§ **What is expected**
Collect every line in the records below that contains the word "reflexivity".

[Stored dataset items]
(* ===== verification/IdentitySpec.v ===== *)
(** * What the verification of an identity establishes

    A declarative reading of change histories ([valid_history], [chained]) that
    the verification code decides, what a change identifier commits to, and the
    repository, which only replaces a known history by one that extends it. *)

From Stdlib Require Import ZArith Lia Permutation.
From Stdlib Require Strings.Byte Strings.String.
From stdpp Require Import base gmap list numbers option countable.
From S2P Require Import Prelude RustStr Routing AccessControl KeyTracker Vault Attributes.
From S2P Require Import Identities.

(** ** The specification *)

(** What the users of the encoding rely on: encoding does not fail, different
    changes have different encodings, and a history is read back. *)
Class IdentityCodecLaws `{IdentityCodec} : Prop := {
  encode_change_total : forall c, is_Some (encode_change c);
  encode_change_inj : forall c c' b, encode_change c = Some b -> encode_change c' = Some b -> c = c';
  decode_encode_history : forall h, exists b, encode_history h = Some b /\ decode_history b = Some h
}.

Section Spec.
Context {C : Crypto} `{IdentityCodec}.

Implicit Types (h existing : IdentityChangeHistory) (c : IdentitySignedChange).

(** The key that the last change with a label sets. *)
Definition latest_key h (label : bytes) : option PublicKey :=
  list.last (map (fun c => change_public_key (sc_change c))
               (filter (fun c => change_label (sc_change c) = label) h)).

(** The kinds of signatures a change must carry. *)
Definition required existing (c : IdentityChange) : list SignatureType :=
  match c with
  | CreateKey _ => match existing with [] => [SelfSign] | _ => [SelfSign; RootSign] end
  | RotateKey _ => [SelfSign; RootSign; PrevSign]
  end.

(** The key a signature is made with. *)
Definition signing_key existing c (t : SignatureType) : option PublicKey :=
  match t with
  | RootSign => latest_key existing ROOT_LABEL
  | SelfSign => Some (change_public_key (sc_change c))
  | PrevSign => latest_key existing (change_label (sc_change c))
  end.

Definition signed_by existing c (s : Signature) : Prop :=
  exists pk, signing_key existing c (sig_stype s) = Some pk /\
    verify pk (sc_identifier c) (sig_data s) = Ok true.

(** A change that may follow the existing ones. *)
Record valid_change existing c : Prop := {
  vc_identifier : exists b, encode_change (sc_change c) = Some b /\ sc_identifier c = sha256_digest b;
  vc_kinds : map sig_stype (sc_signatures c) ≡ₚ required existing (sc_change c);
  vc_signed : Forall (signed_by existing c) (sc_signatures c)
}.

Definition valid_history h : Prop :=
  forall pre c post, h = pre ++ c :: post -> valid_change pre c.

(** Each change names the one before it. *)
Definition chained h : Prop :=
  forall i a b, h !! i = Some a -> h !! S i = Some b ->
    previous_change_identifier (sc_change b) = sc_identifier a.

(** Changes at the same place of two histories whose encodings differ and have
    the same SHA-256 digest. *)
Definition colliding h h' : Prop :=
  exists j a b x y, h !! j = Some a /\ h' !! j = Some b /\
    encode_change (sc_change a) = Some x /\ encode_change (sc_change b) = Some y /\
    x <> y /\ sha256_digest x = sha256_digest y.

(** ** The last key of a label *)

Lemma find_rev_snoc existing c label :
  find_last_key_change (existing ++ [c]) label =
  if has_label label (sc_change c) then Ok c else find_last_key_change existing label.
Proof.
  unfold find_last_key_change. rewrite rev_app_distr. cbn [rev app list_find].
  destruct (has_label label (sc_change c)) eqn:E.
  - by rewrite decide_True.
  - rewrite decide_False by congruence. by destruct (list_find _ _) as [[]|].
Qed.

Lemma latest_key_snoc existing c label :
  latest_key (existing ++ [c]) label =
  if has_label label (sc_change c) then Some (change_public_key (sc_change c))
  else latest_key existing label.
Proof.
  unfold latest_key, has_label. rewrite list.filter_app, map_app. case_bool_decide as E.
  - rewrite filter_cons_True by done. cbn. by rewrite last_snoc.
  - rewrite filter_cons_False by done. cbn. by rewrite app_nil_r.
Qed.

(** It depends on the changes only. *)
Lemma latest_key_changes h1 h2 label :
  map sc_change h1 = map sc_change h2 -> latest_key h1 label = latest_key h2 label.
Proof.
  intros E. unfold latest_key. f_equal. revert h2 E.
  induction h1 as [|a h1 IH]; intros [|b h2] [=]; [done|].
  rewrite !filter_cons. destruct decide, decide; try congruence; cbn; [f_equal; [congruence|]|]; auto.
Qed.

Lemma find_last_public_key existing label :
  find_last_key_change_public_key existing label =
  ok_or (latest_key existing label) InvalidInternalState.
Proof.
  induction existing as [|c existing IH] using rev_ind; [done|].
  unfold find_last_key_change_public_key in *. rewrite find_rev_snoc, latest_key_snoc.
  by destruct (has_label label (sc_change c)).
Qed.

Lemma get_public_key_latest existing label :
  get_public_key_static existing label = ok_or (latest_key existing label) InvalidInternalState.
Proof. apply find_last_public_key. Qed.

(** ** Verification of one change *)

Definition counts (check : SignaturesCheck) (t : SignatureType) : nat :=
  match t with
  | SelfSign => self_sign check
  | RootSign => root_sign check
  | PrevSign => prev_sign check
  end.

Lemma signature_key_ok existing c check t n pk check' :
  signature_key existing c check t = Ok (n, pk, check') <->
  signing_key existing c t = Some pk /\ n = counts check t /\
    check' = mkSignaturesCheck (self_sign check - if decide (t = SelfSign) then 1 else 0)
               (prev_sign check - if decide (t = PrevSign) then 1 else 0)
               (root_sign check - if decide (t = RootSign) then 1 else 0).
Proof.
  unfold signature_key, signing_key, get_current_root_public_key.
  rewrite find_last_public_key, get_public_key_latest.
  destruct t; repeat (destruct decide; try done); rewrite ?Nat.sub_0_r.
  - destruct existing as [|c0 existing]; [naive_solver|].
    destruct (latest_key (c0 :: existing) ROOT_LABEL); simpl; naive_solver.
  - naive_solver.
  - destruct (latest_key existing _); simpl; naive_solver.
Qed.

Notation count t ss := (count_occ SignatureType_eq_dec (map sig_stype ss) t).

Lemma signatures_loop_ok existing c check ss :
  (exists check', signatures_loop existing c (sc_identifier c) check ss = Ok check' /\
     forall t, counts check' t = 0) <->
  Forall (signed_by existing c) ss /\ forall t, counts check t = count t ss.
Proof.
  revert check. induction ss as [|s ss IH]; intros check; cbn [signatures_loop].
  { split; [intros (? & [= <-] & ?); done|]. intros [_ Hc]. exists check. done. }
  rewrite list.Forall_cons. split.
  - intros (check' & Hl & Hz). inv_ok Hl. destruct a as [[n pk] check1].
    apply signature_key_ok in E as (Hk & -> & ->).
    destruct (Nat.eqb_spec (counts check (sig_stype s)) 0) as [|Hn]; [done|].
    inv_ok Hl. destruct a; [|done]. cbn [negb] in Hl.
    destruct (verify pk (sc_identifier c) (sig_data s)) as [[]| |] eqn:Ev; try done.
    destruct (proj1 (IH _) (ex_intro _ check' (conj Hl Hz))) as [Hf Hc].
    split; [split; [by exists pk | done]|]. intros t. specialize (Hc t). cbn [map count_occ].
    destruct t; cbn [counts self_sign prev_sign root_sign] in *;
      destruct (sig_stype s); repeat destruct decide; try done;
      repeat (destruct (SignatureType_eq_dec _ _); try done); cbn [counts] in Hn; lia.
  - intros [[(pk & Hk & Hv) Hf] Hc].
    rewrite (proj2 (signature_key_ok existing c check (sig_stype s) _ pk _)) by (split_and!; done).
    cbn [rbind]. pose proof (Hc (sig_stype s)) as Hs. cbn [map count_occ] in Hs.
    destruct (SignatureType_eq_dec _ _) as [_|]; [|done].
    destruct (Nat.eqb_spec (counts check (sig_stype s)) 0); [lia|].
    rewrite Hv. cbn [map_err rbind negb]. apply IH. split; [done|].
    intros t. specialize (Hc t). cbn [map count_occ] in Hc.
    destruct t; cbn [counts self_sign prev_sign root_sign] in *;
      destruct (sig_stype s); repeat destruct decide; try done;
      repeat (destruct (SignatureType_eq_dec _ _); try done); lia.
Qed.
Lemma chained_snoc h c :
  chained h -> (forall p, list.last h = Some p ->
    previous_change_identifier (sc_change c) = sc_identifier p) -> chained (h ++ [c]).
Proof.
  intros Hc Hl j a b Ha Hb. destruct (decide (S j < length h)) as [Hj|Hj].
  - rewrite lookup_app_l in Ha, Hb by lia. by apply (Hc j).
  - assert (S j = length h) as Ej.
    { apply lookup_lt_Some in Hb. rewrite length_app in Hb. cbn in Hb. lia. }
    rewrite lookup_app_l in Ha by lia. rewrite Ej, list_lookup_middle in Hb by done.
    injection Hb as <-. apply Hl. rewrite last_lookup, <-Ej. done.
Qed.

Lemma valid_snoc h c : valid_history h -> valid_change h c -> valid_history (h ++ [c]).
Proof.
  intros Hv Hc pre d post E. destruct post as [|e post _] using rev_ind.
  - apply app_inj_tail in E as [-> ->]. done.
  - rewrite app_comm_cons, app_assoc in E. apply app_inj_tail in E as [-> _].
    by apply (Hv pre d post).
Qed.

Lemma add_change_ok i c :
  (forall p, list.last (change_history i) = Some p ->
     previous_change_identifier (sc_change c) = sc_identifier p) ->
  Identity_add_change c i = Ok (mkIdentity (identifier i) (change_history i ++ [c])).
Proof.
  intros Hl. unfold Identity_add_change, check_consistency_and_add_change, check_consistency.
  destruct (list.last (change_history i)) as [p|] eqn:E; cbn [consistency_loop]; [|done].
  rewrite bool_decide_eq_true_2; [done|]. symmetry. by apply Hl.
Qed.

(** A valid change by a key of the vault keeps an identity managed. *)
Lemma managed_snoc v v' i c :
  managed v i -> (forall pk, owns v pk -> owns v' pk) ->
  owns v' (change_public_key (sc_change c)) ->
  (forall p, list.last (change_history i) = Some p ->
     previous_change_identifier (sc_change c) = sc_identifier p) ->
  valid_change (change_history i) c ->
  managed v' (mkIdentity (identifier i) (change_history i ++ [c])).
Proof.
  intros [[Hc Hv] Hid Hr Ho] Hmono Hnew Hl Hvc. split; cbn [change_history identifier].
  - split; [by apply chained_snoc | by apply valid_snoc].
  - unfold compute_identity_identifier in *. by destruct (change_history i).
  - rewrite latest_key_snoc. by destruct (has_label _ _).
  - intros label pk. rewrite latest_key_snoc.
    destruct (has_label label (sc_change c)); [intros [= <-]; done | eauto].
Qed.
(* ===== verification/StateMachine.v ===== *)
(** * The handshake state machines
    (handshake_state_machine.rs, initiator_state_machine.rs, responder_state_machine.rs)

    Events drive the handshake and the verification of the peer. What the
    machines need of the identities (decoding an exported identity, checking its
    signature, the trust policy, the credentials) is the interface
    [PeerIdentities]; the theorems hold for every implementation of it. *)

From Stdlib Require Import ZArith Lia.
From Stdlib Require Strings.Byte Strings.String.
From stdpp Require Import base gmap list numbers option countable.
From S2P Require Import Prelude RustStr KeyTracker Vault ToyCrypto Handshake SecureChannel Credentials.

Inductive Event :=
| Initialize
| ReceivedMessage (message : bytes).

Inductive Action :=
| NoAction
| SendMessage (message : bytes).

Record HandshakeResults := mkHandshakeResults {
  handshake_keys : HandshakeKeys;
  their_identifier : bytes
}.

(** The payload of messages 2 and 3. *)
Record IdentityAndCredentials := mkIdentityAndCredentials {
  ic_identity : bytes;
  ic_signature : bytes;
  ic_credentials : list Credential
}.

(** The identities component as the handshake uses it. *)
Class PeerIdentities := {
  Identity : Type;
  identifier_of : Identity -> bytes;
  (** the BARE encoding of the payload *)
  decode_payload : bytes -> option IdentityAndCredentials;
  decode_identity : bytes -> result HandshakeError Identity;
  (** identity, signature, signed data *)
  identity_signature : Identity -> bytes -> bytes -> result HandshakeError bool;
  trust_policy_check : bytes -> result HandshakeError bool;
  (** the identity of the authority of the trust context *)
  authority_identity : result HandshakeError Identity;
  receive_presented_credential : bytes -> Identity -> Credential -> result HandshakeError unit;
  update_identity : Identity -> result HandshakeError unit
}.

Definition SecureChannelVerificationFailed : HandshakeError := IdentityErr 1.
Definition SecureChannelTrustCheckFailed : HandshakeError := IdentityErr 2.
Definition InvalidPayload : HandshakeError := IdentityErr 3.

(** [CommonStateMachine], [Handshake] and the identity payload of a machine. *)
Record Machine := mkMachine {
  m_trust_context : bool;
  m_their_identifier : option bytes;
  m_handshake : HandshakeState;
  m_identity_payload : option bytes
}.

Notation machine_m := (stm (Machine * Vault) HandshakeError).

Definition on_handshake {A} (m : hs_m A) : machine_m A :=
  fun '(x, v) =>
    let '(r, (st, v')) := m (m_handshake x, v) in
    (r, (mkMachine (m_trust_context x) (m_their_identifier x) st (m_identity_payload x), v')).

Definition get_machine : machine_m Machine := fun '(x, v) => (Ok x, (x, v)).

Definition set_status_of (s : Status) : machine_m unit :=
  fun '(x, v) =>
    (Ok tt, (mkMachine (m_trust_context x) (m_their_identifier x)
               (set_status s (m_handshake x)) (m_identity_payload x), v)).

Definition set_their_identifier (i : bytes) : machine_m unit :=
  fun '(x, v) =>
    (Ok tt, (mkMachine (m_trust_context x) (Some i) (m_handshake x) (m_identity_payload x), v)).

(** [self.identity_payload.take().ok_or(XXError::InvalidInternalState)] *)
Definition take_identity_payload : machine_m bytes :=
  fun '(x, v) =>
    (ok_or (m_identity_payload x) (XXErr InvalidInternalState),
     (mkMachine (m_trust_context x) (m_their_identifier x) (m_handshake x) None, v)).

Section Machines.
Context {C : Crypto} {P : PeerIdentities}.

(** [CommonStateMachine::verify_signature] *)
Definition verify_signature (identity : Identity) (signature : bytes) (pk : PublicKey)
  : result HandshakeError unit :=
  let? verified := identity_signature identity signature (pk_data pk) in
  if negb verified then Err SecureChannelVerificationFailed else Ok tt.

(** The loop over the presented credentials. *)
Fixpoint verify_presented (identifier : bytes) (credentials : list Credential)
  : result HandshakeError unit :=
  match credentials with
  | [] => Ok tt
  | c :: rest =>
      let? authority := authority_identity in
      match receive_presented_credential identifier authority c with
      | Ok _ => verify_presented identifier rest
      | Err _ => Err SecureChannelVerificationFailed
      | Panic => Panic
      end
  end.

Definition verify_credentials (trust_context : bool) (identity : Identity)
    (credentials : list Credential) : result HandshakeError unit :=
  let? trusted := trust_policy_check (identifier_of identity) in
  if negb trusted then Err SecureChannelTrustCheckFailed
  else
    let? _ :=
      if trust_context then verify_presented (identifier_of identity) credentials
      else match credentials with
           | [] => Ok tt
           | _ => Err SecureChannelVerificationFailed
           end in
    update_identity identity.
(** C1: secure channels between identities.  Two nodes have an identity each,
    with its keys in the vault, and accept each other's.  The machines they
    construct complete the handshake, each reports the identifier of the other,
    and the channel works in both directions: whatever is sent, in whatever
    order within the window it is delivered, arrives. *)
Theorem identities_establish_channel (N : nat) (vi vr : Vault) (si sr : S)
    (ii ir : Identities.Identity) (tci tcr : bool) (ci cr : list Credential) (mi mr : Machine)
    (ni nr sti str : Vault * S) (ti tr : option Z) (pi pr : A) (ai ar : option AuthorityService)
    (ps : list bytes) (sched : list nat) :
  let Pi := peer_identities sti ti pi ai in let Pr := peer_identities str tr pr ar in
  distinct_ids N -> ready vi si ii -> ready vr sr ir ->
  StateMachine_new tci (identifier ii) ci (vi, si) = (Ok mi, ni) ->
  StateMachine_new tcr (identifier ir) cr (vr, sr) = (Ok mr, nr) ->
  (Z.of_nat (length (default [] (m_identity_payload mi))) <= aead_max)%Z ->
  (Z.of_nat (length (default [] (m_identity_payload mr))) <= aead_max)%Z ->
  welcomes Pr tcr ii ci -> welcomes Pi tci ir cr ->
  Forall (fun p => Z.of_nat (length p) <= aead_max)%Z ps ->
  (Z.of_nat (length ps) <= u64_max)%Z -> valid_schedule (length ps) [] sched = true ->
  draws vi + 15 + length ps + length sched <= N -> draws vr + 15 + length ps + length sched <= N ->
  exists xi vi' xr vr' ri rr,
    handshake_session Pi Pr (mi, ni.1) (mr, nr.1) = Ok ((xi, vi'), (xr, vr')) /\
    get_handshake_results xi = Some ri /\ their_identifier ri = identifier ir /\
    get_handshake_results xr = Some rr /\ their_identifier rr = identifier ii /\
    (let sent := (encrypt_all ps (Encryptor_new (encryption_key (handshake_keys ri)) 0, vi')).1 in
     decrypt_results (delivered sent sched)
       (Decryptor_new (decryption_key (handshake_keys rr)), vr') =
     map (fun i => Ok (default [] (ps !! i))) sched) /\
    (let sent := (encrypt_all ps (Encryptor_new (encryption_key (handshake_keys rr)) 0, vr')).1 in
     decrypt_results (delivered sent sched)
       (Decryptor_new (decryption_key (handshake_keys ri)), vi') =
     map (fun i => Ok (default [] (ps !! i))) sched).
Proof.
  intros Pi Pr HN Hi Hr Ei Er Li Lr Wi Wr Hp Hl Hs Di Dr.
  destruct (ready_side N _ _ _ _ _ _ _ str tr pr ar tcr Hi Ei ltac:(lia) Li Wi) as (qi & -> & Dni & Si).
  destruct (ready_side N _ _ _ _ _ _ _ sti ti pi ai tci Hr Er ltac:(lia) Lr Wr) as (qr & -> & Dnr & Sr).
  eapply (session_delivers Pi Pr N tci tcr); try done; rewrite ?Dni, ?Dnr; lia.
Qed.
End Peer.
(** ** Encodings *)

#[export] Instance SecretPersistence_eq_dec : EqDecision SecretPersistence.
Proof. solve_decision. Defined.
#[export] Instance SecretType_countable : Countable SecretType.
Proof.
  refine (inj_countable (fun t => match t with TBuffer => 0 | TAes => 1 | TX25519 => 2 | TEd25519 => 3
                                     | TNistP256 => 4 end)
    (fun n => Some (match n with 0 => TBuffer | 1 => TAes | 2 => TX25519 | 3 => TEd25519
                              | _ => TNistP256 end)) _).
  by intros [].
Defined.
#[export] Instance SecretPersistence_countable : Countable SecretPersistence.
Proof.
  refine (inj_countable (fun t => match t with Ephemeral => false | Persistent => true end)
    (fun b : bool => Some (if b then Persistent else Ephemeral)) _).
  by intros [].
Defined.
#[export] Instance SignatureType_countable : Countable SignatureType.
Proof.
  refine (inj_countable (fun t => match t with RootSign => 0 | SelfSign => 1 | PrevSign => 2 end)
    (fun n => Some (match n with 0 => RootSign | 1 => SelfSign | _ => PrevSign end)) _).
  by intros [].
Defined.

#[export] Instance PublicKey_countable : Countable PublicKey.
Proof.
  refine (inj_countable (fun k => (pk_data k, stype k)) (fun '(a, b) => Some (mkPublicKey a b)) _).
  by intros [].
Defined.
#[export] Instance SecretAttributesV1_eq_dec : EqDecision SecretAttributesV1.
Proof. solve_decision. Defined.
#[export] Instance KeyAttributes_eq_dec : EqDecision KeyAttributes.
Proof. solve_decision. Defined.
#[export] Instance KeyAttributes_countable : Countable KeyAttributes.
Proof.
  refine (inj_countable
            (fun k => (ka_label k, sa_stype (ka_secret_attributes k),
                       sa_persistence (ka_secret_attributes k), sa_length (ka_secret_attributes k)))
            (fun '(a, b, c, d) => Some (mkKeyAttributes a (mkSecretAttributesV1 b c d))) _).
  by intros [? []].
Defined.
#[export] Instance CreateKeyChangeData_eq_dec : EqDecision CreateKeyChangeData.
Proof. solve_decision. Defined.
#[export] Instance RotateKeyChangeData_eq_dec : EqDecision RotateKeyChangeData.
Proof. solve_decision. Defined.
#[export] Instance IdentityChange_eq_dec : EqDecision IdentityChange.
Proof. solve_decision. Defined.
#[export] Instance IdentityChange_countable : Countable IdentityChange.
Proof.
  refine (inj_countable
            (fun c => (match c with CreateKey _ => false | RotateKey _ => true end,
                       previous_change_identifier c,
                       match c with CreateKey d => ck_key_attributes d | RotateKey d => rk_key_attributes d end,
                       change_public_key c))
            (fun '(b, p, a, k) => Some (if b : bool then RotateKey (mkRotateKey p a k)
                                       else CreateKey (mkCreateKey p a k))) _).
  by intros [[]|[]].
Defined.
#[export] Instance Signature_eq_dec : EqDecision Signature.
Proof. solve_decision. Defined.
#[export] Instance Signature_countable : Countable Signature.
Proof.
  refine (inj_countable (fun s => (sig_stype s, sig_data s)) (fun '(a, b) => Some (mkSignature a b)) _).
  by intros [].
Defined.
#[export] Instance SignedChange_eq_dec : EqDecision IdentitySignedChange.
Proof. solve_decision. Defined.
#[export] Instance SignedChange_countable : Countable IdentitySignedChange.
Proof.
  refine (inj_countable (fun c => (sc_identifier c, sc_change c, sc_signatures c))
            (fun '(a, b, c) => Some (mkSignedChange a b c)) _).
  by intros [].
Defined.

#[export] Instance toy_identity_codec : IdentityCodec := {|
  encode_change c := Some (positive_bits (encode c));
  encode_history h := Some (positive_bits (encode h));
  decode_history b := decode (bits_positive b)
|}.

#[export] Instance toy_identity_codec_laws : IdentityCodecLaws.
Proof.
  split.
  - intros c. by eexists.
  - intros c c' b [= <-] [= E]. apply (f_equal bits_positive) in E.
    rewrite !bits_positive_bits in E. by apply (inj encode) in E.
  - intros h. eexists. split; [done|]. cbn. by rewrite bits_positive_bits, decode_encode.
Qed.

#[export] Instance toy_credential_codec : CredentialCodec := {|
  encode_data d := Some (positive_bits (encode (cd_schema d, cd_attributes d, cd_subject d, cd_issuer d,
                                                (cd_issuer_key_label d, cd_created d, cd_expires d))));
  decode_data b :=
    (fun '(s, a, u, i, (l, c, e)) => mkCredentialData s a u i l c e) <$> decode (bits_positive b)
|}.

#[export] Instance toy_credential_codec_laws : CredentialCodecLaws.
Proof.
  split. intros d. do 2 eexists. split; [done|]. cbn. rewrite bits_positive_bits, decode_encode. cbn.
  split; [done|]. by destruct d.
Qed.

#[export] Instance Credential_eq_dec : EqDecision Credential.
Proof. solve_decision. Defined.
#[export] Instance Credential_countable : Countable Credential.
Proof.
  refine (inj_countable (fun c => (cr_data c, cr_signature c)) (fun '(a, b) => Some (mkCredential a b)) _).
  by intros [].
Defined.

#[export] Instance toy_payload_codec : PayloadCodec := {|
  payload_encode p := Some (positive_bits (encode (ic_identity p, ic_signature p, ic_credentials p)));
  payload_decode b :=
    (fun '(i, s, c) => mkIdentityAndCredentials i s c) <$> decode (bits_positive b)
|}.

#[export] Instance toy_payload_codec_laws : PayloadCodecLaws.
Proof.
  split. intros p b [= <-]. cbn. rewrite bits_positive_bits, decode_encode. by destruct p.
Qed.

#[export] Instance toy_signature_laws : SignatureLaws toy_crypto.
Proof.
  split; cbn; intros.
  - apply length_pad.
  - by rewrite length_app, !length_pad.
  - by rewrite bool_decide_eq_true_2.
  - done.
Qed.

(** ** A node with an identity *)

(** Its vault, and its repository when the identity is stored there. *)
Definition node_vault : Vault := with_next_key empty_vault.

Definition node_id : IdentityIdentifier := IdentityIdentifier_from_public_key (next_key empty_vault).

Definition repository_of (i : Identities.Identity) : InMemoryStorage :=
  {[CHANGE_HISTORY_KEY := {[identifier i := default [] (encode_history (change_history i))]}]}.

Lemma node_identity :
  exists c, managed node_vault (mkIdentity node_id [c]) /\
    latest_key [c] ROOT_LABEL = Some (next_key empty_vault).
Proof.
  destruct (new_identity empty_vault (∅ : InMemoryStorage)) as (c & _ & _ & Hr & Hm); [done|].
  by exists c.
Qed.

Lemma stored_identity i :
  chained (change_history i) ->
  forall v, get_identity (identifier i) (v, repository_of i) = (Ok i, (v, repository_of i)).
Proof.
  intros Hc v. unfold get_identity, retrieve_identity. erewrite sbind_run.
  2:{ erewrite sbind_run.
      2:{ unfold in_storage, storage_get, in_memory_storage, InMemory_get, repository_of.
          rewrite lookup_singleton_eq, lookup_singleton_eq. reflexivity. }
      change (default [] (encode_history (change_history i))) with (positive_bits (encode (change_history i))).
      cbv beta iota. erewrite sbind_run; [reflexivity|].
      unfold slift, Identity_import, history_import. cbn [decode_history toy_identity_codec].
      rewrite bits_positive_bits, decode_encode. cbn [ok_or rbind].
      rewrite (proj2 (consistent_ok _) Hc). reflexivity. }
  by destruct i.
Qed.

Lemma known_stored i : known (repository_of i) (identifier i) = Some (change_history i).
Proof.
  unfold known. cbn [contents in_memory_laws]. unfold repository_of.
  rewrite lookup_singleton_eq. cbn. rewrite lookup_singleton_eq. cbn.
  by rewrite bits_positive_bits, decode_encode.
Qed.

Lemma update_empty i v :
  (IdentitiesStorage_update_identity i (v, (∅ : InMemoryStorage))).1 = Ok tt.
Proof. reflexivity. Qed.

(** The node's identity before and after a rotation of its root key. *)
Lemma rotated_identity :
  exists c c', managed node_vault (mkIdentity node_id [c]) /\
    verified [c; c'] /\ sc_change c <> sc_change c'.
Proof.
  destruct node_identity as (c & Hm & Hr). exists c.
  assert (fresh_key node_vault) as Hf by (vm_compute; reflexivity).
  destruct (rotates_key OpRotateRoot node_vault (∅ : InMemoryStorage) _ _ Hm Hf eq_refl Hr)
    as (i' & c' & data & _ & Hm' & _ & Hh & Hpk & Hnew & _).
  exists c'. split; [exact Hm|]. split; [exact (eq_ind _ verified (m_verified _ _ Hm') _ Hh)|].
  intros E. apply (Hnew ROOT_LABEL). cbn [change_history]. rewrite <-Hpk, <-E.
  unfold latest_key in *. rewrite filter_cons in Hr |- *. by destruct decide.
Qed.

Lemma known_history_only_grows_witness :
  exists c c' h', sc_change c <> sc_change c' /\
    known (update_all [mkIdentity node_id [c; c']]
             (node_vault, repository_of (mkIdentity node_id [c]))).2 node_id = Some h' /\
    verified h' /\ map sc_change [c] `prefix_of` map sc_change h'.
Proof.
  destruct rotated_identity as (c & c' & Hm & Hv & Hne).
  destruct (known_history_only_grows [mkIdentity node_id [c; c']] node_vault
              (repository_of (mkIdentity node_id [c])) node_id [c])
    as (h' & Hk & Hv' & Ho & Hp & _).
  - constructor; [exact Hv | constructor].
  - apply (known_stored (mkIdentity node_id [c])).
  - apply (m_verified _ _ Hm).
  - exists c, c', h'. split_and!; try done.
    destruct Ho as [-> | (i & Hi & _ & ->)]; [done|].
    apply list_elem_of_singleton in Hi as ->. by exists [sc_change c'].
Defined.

§ **Answer box**
          rewrite lookup_singleton_eq, lookup_singleton_eq. reflexivity. }
      cbv beta iota. erewrite sbind_run; [reflexivity|].
      rewrite (proj2 (consistent_ok _) Hc). reflexivity. }
Proof. reflexivity. Qed.
  assert (fresh_key node_vault) as Hf by (vm_compute; reflexivity).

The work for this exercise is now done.